So saying, the Fairy of the Fountain placed on her
finger a little emerald ring, and the princess distinctly
felt her arms change their shape—expand—become
flexible, and form two light wings, clothed in the most
brilliant colours. Her little feet quitted the earth, and as
the window was open, she flew out, traversing the air,
with a degree of rapidity which at first caused some sensations
of fear. But soon the eager desire of seeing Patipata
urged her forward, although natural instinct so far prevailed,
as to cause frequent descents to earth, where she
rested on every tempting flower.
At length, entering the prince's gardens, she beheld
him walking on a terrace watering a beautiful orange-tree.

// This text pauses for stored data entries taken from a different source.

Lemma wp_job_to_schema job a (Q : result JobRead → Session → Prop) s :
  (∀ r, describes r job → Q (Ok r) s) → (∀ e, e ≠ RecursionError → Q (Raise e) s) →
  wp (job_to_schema job a) Q s.
Proof.
  intros HQ HR. unfold job_to_schema. wp_steps; try by apply HR.
  apply HQ. unfold describes. simpl. split_and!; try done; [|by exists a, o].
  match goal with Hs : JobStatus_of _ = Some _ |- _ => by apply JobStatus_of_Some in Hs end.
Qed.

Lemma wp_job_response job (Q : result JobRead → Session → Prop) c L t i s :
  St I c c false None L t i s →
  (∀ r c' s', describes r job → evolves c c' → St I c' c' false None L t i s' → Q (Ok r) s') →
  (∀ e s', e ≠ RecursionError → safe I s' → Q (Raise e) s') →
  wp (job_response job) Q s.
Proof.
  intros Hst HQ HR. unfold job_response. do 4 wp_step. apply wp_job_to_schema.
  - intros r Hr. by eapply HQ; eauto.
  - intros e He. by eapply HR, St_safe.
Qed.

Lemma wp_jobs_to_schema found (Q : result (list JobRead) → Session → Prop) c L t i s :
  St I c c false None L t i s → (∀ r s', safe I s' → Q (Ok r) s') →
  (∀ e s', e ≠ RecursionError → safe I s' → Q (Raise e) s') →
  wp (jobs_to_schema found) Q s.
Proof.
  intros Hst HQ HR. unfold jobs_to_schema. do 4 wp_step. pose proof (St_safe _ _ _ _ _ _ _ _ _ Hst) as Hsafe.
  clear Hst. revert Q HQ HR. induction found as [|job found IH]; intros Q HQ HR; simpl; wp_step; [by apply HQ|].
  apply wp_job_to_schema; [|by auto]. intros r _. wp_simpl. wp_step. apply IH; [|done].
  intros rs s1 Hs1. wp_simpl. wp_step. by apply HQ.
Qed.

Her heart beat so violently, that her first emotion was to
hide, but, soon recovering self-possession, she flew forwards
and rested on a branch which he had just gathered.
"What a charming butterfly!" observed the king to
his chief gardener. "Its colours are truly exquisite; I
never recollect having seen any such before."
"Some new species, come to do mischief, I suppose,"
said the gardener, preparing to brush it rudely away.
But it took refuge on the bosom of the king, with such
caressing and tender familiarity, that only a hard heart
could have done it injury.
"Ah, little traitor!" cried Patipata, "thou
 wishest to
win me by thy fleeting charms, and then escape for ever. I
already know too well the pain of loving fickle beings
such as thou. Yet still I must defend thee, and permit
thy return to my orange-tree as often as thou desirest."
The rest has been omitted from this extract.